Désormais, les jeunes pousses se retrouvent face à une nouvelle équation financière. Elles sont en effet menacées par un redoutable effet ciseau pour financer leur développement. De fait, leurs charges et dépenses s’envolent (besoin de financer le passage au modèle industriel, hausse des frais financiers…) tandis que l’accès au financement devient plus difficile (remontée des taux et coup de frein du private equity).

Plusieurs pépites (Exotec, eCential Robotics, etc.) ont désormais franchi un cap et sont arrivées au stade, critique, de l’industrialisation, qui nécessite une importante surface financière. C’est d’autant plus vrai que les acteurs externalisent peu leur production, préférant détenir leurs propres usines. L’internationalisation reste également un passage obligé pour la plupart des jeunes pousses, en particulier celles opérant sur des segments où le marché domestique apparaît trop étroit.
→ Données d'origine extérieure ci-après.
(** One store followed by its deferred size check, on a cache whose
    counter is exact and within the limit, for a key that holds no entry:
    below the limit the entry is added; at the limit the entry is added and
    an entry of least timestamp is removed. *)
Lemma storeThenTimers_step r w :
  timers w = [] →
  counter w = Z.of_nat (length (scan (store w))) →
  (length (scan (store w)) ≤ 50)%nat →
  (∀ ts, ((stamped hostname r).1, ts) ∉ scan (store w)) →
  let out := storeThenTimers host hostname r w in
  let old := scan (store w) in
  let new := scan (store out.2) in
  out.1 = inr tt
  ∧ timers out.2 = []
  ∧ counter out.2 = Z.of_nat (length new)
  ∧ ((length old < 50)%nat ∧ new ≡ₚ stamped hostname r :: old
     ∨ length old = 50%nat
       ∧ ∃ v, stamped hostname r :: old ≡ₚ v :: new ∧ ∀ y, y ∈ new → v.2 ≤ y.2).
Proof using Haccept.
  intros Htimers Hcount Hlen Hfresh out old new.
  fold old in Hcount, Hlen, Hfresh.
  set (key := keyOf hostname (req_domainUrl r) (req_urls r)).
  set (E := entryOf hostname (at_time r) (req_domainUrl r) (req_urls r)
              (req_sitewide r) (req_seo r) (req_ttl r)).
  destruct (setAnalysis_accepted host hostname (at_time r) (req_domainUrl r)
              (req_urls r) (req_sitewide r) (req_seo r) (req_ttl r) w Haccept)
    as [Hstore1 Htimers1].
  cbn zeta in Hstore1. fold key E in Hstore1.
  pose proof (setAnalysis_returns host hostname (at_time r)
                (req_domainUrl r) (req_urls r) (req_sitewide r) (req_seo r)
                (req_ttl r) w) as Hret.
  set (o1 := setAnalysis host hostname (at_time r) (req_domainUrl r)
               (req_urls r) (req_sitewide r) (req_seo r) (req_ttl r) w) in *.
  assert (Hkey : isCacheKey key = true) by apply isCacheKey_keyOf.
  assert (Hscan1 : scan (store o1.2) ≡ₚ stamped hostname r :: old).
  { rewrite Hstore1, scan_insert_metadata.
    rewrite (scan_insert_entry_Permutation _ key E Hkey).
    by rewrite (scan_filter_absent _ key Hfresh). }
  assert (Hlen1 : length (scan (store o1.2)) = S (length old))
    by (by rewrite Hscan1).
  assert (Hcount1 : entries (metadataAt (timers_at r) (store o1.2))
                    = Z.of_nat (length old) + 1).
  { rewrite Hstore1, metadataAt_insert_metadata. cbn [entries].
    rewrite (entries_metadataAt (at_time r) 0).
    unfold counter in Hcount. lia. }
  rewrite Htimers in Htimers1. cbn [app] in Htimers1.
  assert (Hout : out = enforceCacheLimit host (timers_at r)
                         {| store := store o1.2; timers := []; ops := ops o1.2 |}).
  { subst out. unfold storeThenTimers. munfold. fold o1.
    destruct o1 as [[e | []] w1]; [done |].
    by apply runTimers_enforce. }
  rewrite enforceCacheLimit_run in Hout. cbn zeta in Hout. cbn [store] in Hout.
  rewrite Hcount1, length_sortByTimestamp, Hlen1 in Hout.
  unfold MAX_CACHE_SIZE in Hout.
  destruct (decide (length old < 50)%nat) as [Hlt | Hfull].
  - (* below the limit: the size check changes nothing *)
    assert (Hle : (Z.of_nat (length old) + 1 <=? 50) = true)
      by (apply Z.leb_le; lia).
    rewrite Hle in Hout. cbn [orb] in Hout.
    subst new. rewrite Hout. cbn [fst snd store timers].
    split; [done |]. split; [done |]. split.
    + unfold counter. cbn [store].
      rewrite (entries_metadataAt 0 (timers_at r)), Hcount1, Hlen1. lia.
    + left. by split.
  - (* at the limit: the oldest entry goes *)
    assert (Hlen50 : length old = 50%nat) by lia.
    assert (Hle : (Z.of_nat (length old) + 1 <=? 50) = false)
      by (apply Z.leb_gt; lia).
    assert (Hpos : (0 <? Z.of_nat (S (length old)) - 50) = true)
      by (apply Z.ltb_lt; lia).
    rewrite Hle, Hpos in Hout. cbn [orb negb] in Hout.
    assert (Hone : Z.to_nat (Z.of_nat (S (length old)) - 50) = 1%nat) by lia.
    rewrite Hone in Hout.
    pose proof (length_sortByTimestamp (scan (store o1.2))) as Hsl.
    rewrite Hlen1 in Hsl.
    destruct (sortByTimestamp (scan (store o1.2))) as [| v sorted] eqn:Hsorted;
      [done |].
    cbn [take fmap list_fmap] in Hout.
    assert (Hv : v ∈ scan (store o1.2)).
    { rewrite <- (sortByTimestamp_Permutation (scan (store o1.2))), Hsorted.
      by left. }
    set (st2 := delete v.1 (store o1.2)).
    assert (Hscan2 : ∀ k ts, (k, ts) ∈ scan st2
                             ↔ k ≠ v.1 ∧ (k, ts) ∈ scan (store o1.2)).
    { intros k ts.
      change st2 with (foldl (fun st k => delete k st) (store o1.2) [v.1]).
      by rewrite elem_of_scan_deletes, list_elem_of_singleton. }
    assert (Hstore3 : store out.2
                      = <[METADATA_KEY := MetadataJson
                            (applyUpdate (metadataAt (timers_at r) st2)
                               {| set_lastCleanup := None; set_entries := Some 50 |})]> st2).
    { rewrite Hout. cbn [snd].
      rewrite store_afterWrite_accepted by apply Haccept. done. }
    assert (Hnew : new ≡ₚ filter (fun x => x.1 ≠ v.1) (scan (store o1.2))).
    { subst new. rewrite Hstore3, scan_insert_metadata.
      apply scan_Permutation; [apply NoDup_filter, NoDup_scan |].
      intros k ts. rewrite list_elem_of_filter, Hscan2. done. }
    assert (Hsplit : scan (store o1.2) ≡ₚ v :: new).
    { rewrite Hnew. destruct v as [kv tv]. by apply scan_split. }
    split; [by rewrite Hout |]. split; [by rewrite Hout |]. split.
    + unfold counter. rewrite Hstore3, metadataAt_insert_metadata.
      cbn [entries applyUpdate set_entries default].
      assert (Hl : length (scan (store o1.2)) = S (length new))
        by (by rewrite Hsplit).
      unfold id. lia.
    + right. split; [done |]. exists v. split.
      * by rewrite <- Hscan1.
      * intros y Hy.
        apply (sortByTimestamp_take_drop (scan (store o1.2)) 1 v y).
        -- rewrite Hsorted. by left.
        -- rewrite Hsorted. cbn [drop].
           assert (Hy' : y ∈ v :: sorted).
           { rewrite <- Hsorted, sortByTimestamp_Permutation, Hsplit. by right. }
           apply elem_of_cons in Hy' as [-> | ?]; [| done].
           exfalso.
           assert (Hnd : NoDup (v :: new)) by (rewrite <- Hsplit; apply NoDup_scan).
           by apply NoDup_cons_1_1 in Hnd.
Qed.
L’Europe et les États-Unis attisent à cet égard les convoitises. Dans ces conditions, les équipementiers historiques peuvent devenir des alliés de choix de ces jeunes pousses, via des partenariats ou des acquisitions, comme l’illustre le rapprochement d’Agreenculture avec Pellenc. Sauf à ce qu’ils décident de lancer leurs propres robots, à l’image de l’Américain Medtronic en train de finaliser en Europe la commercialisation de son système de chirurgie robotique.

Quelles sont les autres stratégies de croissance possibles pour les fabricants ?

A. J. Pour élargir la clientèle, la diversification des secteurs adressés est parfois à l’ordre du jour. Les acteurs de la robotique industrielle sont à cet égard confrontés à une question majeure : sortir ou non de leur niche de marché. La conquête des TPE et PME constitue un autre objectif.

Siléane mise ainsi sur la proximité géographique pour séduire les entreprises de plus petite taille que ses donneurs d’ordres traditionnels. Les acteurs de la robotique sont également engagés dans une véritable course à l’innovation pour mettre sur le marché de nouveaux robots et améliorer les fonctionnalités de leurs modèles existants.

À cet effet, les fabricants de robots réinvestissent une part importante de leur chiffre d’affaires dans leurs activités de R&D (en moyenne entre 5% et 10% de leurs revenus et jusqu’à 20% pour certains acteurs). Naïo Technologies investit par exemple dans l’intelligence artificielle. Les progrès technologiques de ces dernières années favorisent l’émergence de solutions robotiques destinées à de nouvelles applications. Acwa Robotics a ainsi conçu le premier robot d’inspection des canalisations souterraines.